Die Mutter litt unter einer schrecklichen Krankheit, der großen Strenge. So hörte man sie viel Schimpfen mit den Kindern, vor allem aber mit Eva Lotta. Morgens achtete sie auf den perfekten Sitz der Kleidung, kein Haar durfte zur falschen Seite stehen und selbst beim Einschlafen mussten die Kinder im Bett gerade liegen.

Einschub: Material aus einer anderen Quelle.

(** As soon as a seventeenth bit arrives, [fcs.update(bit)] is called on a
    single bit, which is not iterable. *)
Lemma fcs_validate_loop_long (data : list bool) :
  forall buffer st,
    (List.length (bits buffer) <= 16)%nat ->
    (16 < List.length (bits buffer) + List.length data)%nat ->
    fcs_validate_loop buffer st data = ([], Some TypeError).
Proof.
  induction data as [|bit data IH]; intros buffer st Hb Hl; simpl in *.
  - lia.
  - unfold len. simpl. rewrite length_app. simpl.
    destruct (Z.gtb_spec (Z.of_nat (List.length (bits buffer) + 1)) 16) as [G|G].
    + unfold bitarray_pop0, bitarray_append. simpl.
      destruct (bits buffer ++ [bit]) eqn:E.
      * destruct (bits buffer); discriminate.
      * reflexivity.
    + apply IH; unfold bitarray_append; simpl; rewrite length_app; simpl; lia.
Qed.

(** C2 (what the code does): for every non-empty byte sequence, validating
    the output of [fcs] yields no bit at all and ends with a TypeError, not
    with the bits of the input and not with the checksum error. *)
Theorem fcs_validate_fcs_type_error (c : byte) (D : bytes) :
  fcs_validate (fcs (bits_of (c :: D))) = ([], Some TypeError).
Proof.
  unfold fcs_validate, fcs. apply fcs_validate_loop_long; simpl.
  - lia.
  - rewrite fcs_loop_length, bits_of_length. simpl. lia.
Qed.

(** The same at the one-byte input [b"A"], whose bits the round trip should
    have returned. *)
Example fcs_validate_fcs_A :
  fcs_validate (fcs (bits_of (bytes_lit "A"))) = ([], Some TypeError)
  /\ bits_of (bytes_lit "A")
     = [true; false; false; false; false; false; true; false].
Proof. split; reflexivity. Qed.

(** On the empty byte sequence no seventeenth bit ever arrives: the trailer
    of sixteen 0-bits is accepted, and flipping one of its bits is reported
    as a checksum error. *)
Example fcs_validate_fcs_empty :
  fcs_validate (fcs (bits_of [])) = ([], None)
  /\ fcs_validate (true :: repeat false 15) = ([], Some FCSChecksumInvalid).
Proof. split; reflexivity. Qed.

End Validate.

(** ** The callsign codec *)

Section Callsign.

Lemma upper_byte_hyphen (c : byte) :
  byte_eqb (upper_byte c) hyphen = byte_eqb c hyphen.
Proof. destruct c as [[] [] [] [] [] [] [] []]; reflexivity. Qed.

Lemma upper_byte_ascii7 (c : byte) :
  is_ascii7 (upper_byte c) = is_ascii7 c.
Proof. destruct c as [[] [] [] [] [] [] [] []]; reflexivity. Qed.

Lemma upper_byte_valid (c : byte) :
  is_upper_alnum c = true ->
  upper_byte c = c /\ is_ascii7 c = true /\ byte_eqb c hyphen = false.
Proof. destruct c as [[] [] [] [] [] [] [] []]; vm_compute; intuition congruence. Qed.
(** * Scribble backend: rooms, game engine, word, guess and score engines

    A shallow embedding of the server-side game logic (rooms.js,
    gameEngine.js, wordEngine.js, guessEngine.js, scoreEngine.js, players.js
    and the event handlers of index.js) together with the properties of the
    specification that are stated about it.

    Conventions of the embedding:
    - a JavaScript object that is shared and mutated (a room, a player, the
      module-level Maps) is a value threaded through the functions; the Maps
      are [gmap]s, so that two handles on the same object are two lookups of
      the same key;
    - [undefined]/[null] results are [None];
    - strings are sequences of code units in the range U+0000..U+00FF;
    - integers are [Z] and possibly fractional numbers are [Q]; the numbers
      that the code only floors, clamps or compares are exact, and the score
      engine, which divides, rounds to binary64 after every operation. *)

From Stdlib Require Import ZArith QArith Qround Qpower Qabs String Ascii List
  Lia Lqa Permutation Sorted SpecFloat.
From stdpp Require Import gmap strings list fin_maps pretty.

Set Warnings "-register-all".

Local Open Scope string_scope.
Local Open Scope list_scope.
Local Open Scope Z_scope.

(** ** JavaScript values and string primitives *)

Module JS.

(** Values that arrive in an event payload or leave in a serialization.
    An object keeps its fields in insertion order. A number is a rational:
    payloads travel as JSON, which has no NaN, and a literal too large for a
    double behaves under the clamps below like the large number it denotes. *)
Inductive Value : Type :=
| Undefined
| Null
| Bool (b : bool)
| Num (q : Q)
| Str (s : string)
| Arr (items : list Value)
| Obj (fields : list (string * Value)).

(** [v[k]] for a property name that is neither an index nor [length]. *)
Fixpoint assoc (k : string) (fields : list (string * Value)) : Value :=
  match fields with
  | [] => Undefined
  | (k', v) :: rest => if String.eqb k k' then v else assoc k rest
  end.

Definition prop (v : Value) (k : string) : Value :=
  match v with
  | Obj fields => assoc k fields
  | _ => Undefined
  end.

(** [!v || typeof v !== 'object'] is false exactly for arrays and objects. *)
Definition is_object (v : Value) : bool :=
  match v with
  | Arr _ | Obj _ => true
  | _ => false
  end.

Definition keys (v : Value) : list string :=
  match v with
  | Obj fields => map fst fields
  | _ => []
  end.

(** Whether [k] names a field of [v] or of a value inside [v]. *)
Fixpoint has_key (k : string) (v : Value) : bool :=
  match v with
  | Arr items => existsb (has_key k) items
  | Obj fields =>
      existsb (fun field => String.eqb k (fst field) || has_key k (snd field)) fields
  | _ => false
  end.

Definition of_option_str (o : option string) : Value :=
  match o with
  | Some s => Str s
  | None => Undefined
  end.

(** WhiteSpace and LineTerminator code units below U+0100. *)
Definition is_whitespace (c : ascii) : bool :=
  let n := nat_of_ascii c in
  ((9 <=? n)%nat && (n <=? 13)%nat) || (n =? 32)%nat || (n =? 160)%nat.

Definition is_upper (c : ascii) : bool :=
  let n := nat_of_ascii c in
  ((65 <=? n)%nat && (n <=? 90)%nat)
  || ((192 <=? n)%nat && (n <=? 222)%nat && negb (n =? 215)%nat).

Definition is_lower (c : ascii) : bool :=
  let n := nat_of_ascii c in
  ((97 <=? n)%nat && (n <=? 122)%nat)
  || ((224 <=? n)%nat && (n <=? 254)%nat && negb (n =? 247)%nat).

Definition lower_char (c : ascii) : ascii :=
  if is_upper c then ascii_of_nat (nat_of_ascii c + 32) else c.

(** The upper-case forms of U+00B5, U+00DF and U+00FF lie outside the
    modelled range; those three code units are left as they are. *)
Definition upper_char (c : ascii) : ascii :=
  if is_lower c then ascii_of_nat (nat_of_ascii c - 32) else c.

Fixpoint map_chars (f : ascii -> ascii) (s : string) : string :=
  match s with
  | EmptyString => EmptyString
  | String c s' => String (f c) (map_chars f s')
  end.

Definition toLowerCase : string -> string := map_chars lower_char.
Definition toUpperCase : string -> string := map_chars upper_char.

Fixpoint trimStart (s : string) : string :=
  match s with
  | EmptyString => EmptyString
  | String c s' => if is_whitespace c then trimStart s' else s
  end.

Fixpoint trimEnd (s : string) : string :=
  match s with
  | EmptyString => EmptyString
  | String c s' =>
      match trimEnd s' with
      | EmptyString => if is_whitespace c then EmptyString else String c EmptyString
      | t => String c t
      end
  end.

Definition trim (s : string) : string := trimEnd (trimStart s).

(** [s.split('')]: one single-unit string per code unit. *)
Fixpoint split_chars (s : string) : list string :=
  match s with
  | EmptyString => []
  | String c s' => String c EmptyString :: split_chars s'
  end.

(** [l.join(sep)]. *)
Definition join (sep : string) (l : list string) : string := String.concat sep l.

Definition first_char (s : string) : option ascii := String.get 0 s.

(** A string that does not begin with white space. *)
Definition starts_clean (s : string) : Prop :=
  forall c, first_char s = Some c -> is_whitespace c = false.

Fixpoint last_char (s : string) : option ascii :=
  match s with
  | EmptyString => None
  | String c EmptyString => Some c
  | String _ s' => last_char s'
  end.

(** What [!v] negates. *)
Definition truthy (v : Value) : bool :=
  match v with
  | Undefined | Null => false
  | Bool b => b
  | Num q => negb (Qeq_bool q 0)
  | Str s => negb (String.eqb s "")
  | Arr _ | Obj _ => true
  end.

(** Every code unit of [s] satisfies [P]. *)
Fixpoint all_units (P : ascii -> Prop) (s : string) : Prop :=
  match s with
  | EmptyString => True
  | String c s' => P c /\ all_units P s'
  end.

End JS.

(** ** Data model *)

(** gameEngine.js: [PHASES] and [ROOM_STATUS]. *)
Inductive Phase : Type :=
| IDLE
| WORD_SELECT
| DRAWING
| ROUND_END
| GAME_END.

Inductive RoomStatus : Type :=
| WAITING
| IN_GAME
| FINISHED.

#[global] Instance Phase_eq_dec : EqDecision Phase.
Proof. solve_decision. Defined.

#[global] Instance RoomStatus_eq_dec : EqDecision RoomStatus.
Proof. solve_decision. Defined.

Definition phase_name (p : Phase) : string :=
  match p with
  | IDLE => "idle"
  | WORD_SELECT => "word_select"
  | DRAWING => "drawing"
  | ROUND_END => "round_end"
  | GAME_END => "game_end"
  end.

Definition status_name (s : RoomStatus) : string :=
  match s with
  | WAITING => "waiting"
  | IN_GAME => "in_game"
  | FINISHED => "finished"
  end.

Record Settings : Type := mkSettings {
  maxPlayers : Z;
  drawTime : Z;
  rounds : Z;
  hints : bool;
  customWords : list string
}.

(** The [game] object attached to a room by [startGame]. [drawerId] is
    [room.players[i]], which is [undefined] out of range. The fields
    [roundStartTime], [selectedWord] and [maskedWord] are absent until
    assigned. *)
Record Game : Type := mkGame {
  phase : Phase;
  currentRound : Z;
  totalRounds : Z;
  drawerIndex : nat;
  drawerId : option string;
  guessedPlayers : list string;
  roundStartTime : option Z;
  selectedWord : option string;
  maskedWord : option string
}.

Record Room : Type := mkRoom {
  id : string;
  ownerId : string;
  players : list string;
  settings : Settings;
  status : RoomStatus;
  game : option Game
}.

(** The player object of players.js. [createPlayer] sets no [score]. *)
Record Player : Type := mkPlayer {
  p_id : string;
  socketId : string;
  name : string;
  roomId : option string;
  score : option Z
}.

Definition set_players (l : list string) (r : Room) : Room :=
  mkRoom (id r) (ownerId r) l (settings r) (status r) (game r).

Definition set_ownerId (o : string) (r : Room) : Room :=
  mkRoom (id r) o (players r) (settings r) (status r) (game r).

Definition set_settings (s : Settings) (r : Room) : Room :=
  mkRoom (id r) (ownerId r) (players r) s (status r) (game r).

Definition set_status (s : RoomStatus) (r : Room) : Room :=
  mkRoom (id r) (ownerId r) (players r) (settings r) s (game r).

Definition set_game (g : option Game) (r : Room) : Room :=
  mkRoom (id r) (ownerId r) (players r) (settings r) (status r) g.

Definition set_phase (p : Phase) (g : Game) : Game :=
  mkGame p (currentRound g) (totalRounds g) (drawerIndex g) (drawerId g)
    (guessedPlayers g) (roundStartTime g) (selectedWord g) (maskedWord g).

Definition set_guessedPlayers (l : list string) (g : Game) : Game :=
  mkGame (phase g) (currentRound g) (totalRounds g) (drawerIndex g) (drawerId g)
    l (roundStartTime g) (selectedWord g) (maskedWord g).

Definition set_drawer (i : nat) (d : option string) (g : Game) : Game :=
  mkGame (phase g) (currentRound g) (totalRounds g) i d
    (guessedPlayers g) (roundStartTime g) (selectedWord g) (maskedWord g).

Definition set_currentRound (n : Z) (g : Game) : Game :=
  mkGame (phase g) n (totalRounds g) (drawerIndex g) (drawerId g)
    (guessedPlayers g) (roundStartTime g) (selectedWord g) (maskedWord g).

Definition set_roundStartTime (t : option Z) (g : Game) : Game :=
  mkGame (phase g) (currentRound g) (totalRounds g) (drawerIndex g) (drawerId g)
    (guessedPlayers g) t (selectedWord g) (maskedWord g).

Definition set_words (w m : option string) (g : Game) : Game :=
  mkGame (phase g) (currentRound g) (totalRounds g) (drawerIndex g) (drawerId g)
    (guessedPlayers g) (roundStartTime g) w m.

Definition set_score (s : option Z) (p : Player) : Player :=
  mkPlayer (p_id p) (socketId p) (name p) (roomId p) s.

(** What a function returns next to the state it leaves behind: a value, or
    the exception it threw. *)
Inductive Completion (A : Type) : Type :=
| Normal (a : A)
| Throw (e : string).

Arguments Normal {A} a.
Arguments Throw {A} e.

(** The [{ success, ..., error }] object that the engine functions return;
    [data] carries the remaining fields. *)
Record Reply (A : Type) : Type := mkReply {
  success : bool;
  data : A;
  error : option string
}.

Arguments mkReply {A} success data error.
Arguments success {A} r.
Arguments data {A} r.
Arguments error {A} r.

Definition ok {A : Type} (a : A) : Reply A := mkReply true a None.
Definition fail {A : Type} (a : A) (msg : string) : Reply A := mkReply false a (Some msg).

(** ** rooms.js *)

Module Rooms.

Definition ROOM_ID_LENGTH : nat := 6.
Definition ROOM_ID_CHARS : string := "ABCDEFGHIJKLMNOPQRSTUVWXYZ0123456789".

Definition DEFAULT_SETTINGS : Settings := mkSettings 8 80 3 true [].

Definition LIMITS_maxPlayers : Z * Z := (2, 12).
Definition LIMITS_drawTime : Z * Z := (30, 120).
Definition LIMITS_rounds : Z * Z := (1, 10).
Definition LIMITS_customWords_maxLength : nat := 50.
Definition LIMITS_customWords_maxCount : nat := 50.

(** [ROOM_ID_CHARS[Math.floor(Math.random() * ROOM_ID_CHARS.length)]], with
    [draw k] the value drawn at the [k]-th call, taken in the range of the
    index. *)
Definition random_char (draw : nat -> nat) (k : nat) : string :=
  match String.get (draw k mod String.length ROOM_ID_CHARS) ROOM_ID_CHARS with
  | Some c => String c EmptyString
  | None => EmptyString
  end.

Fixpoint random_chars (draw : nat -> nat) (k n : nat) : string :=
  match n with
  | O => EmptyString
  | S n' => random_char draw k +:+ random_chars draw (S k) n'
  end.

Endlich brachte die Magd das Abendessen herein. Heute hatte sie einen großen Schweinebraten zubereitet. Sein köstlicher Duft zog ihnen schon aus der Küche entgegen. Er war außen knusprig gebraten und innen ganz saftig. Dazu gab es eine leckere Biersauce und allerlei Gemüse, das die Magd am Morgen auf dem Markt am Fuße der Burg frisch erstanden hatte. Voller Vorfreude, ja Gier starrten die Familienmitglieder auf den Inhalt der großen Schale in der Mitte des Tisches, in der der Braten auf sie wartete. Die Mutter schnitt jedem eine große Scheibe vom Braten ab - jedem, außer Eva Lotta. Sie bekam einen kleinen, trockenen Rest vom Rand. Wie die Räuber machten sich die so wohlerzogenen Kinder über die leckere Mahlzeit her und noch ehe Eva Lotta so recht gesittet begonnen hatte sich ihrem Teller zu widmen, war ihr wohlbeleibter Bruder mit seinem Essen fertig und stibitzte ihr einziges Stückchen Fleisch. Sie konnte es gar nicht glauben, aber so kannte sie ihn. Er hätte ja auch nachnehmen können, es war ja noch Braten da, aber es bereitete ihm eine diebische Freude, seine Stiefschwester zu ärgern. Eva Lotta fühlte sich im Recht, sich eine Ersatzscheibe vom Braten zu nehmen, sah das Unheil aber kommen, als sie ihre Gabel zum Braten streckte. Wie ein Donner fuhr ihre Stiefmutter dazwischen.
“Eva Lotta, untersteh dich, du hattest doch schon viel zu viel vomSchwein.”
“Aber er hat es mir weggenommen, ich hatte noch nichts vom Braten.”
“Habe ich dich gebeten zu sprechen?”
“Nein”
“Eben, also sprich nicht und iss dein Gemüse, statt deinen armen, liebenswerten Bruder zu beschuldigen.” Eva Lotta senkte den Kopf, biss die Zähne zusammen, ärgerte sich nur kurz, sie kannte ja ihre Stiefmutter und widmete sich den Karotten, die sich noch reichlich auf ihrem Teller fanden.
Die Mutter konzentrierte sich nun ganz darauf die Löffelhaltung der Kinder zu korrigieren. Eva Lotta beobachtete das mit einer gewissen Schadenfreude, denn ihr tollpatschiger Stiefbruder kam so nun gar nicht mehr zum Essen.
“Nicht mit der linken Hand, du bist doch ein Rechtshänder.”
“Ja Mama.”
“Und nicht wie ein
Bauer. Das ist ein Löffel und keine Mistgabel.”
“Ja Mama.”
“Ich hab dir das doch
schon tausendmal gesagt. Wirst du es
denn nie lernen?”
“Doch, doch, natürlich Mama.”
Die Tochter des Hauses nutzte die Lehrstunde ihres Bruders.
“Eva Lotta, hast du auf mein neues Kleid schon das Familienwappen gestickt?” Eva Lotta schluckte. Auch im Sticken war sie besonders geschickt. Da die beiden Kinder des Hauses nur linke Hände hatten, war sie ihnen in solchen Dingen haushoch überlegen. Das hatte allerdings zur Folge, dass solche Arbeiten zusätzlich zu ihren sonstigen Aufgaben an ihr hängen blieben. Sie arbeitete gerne und deswegen machte ihr auch das nichts aus. Nur hörte sie von dieser Aufgabe gerade jetzt zum ersten Mal.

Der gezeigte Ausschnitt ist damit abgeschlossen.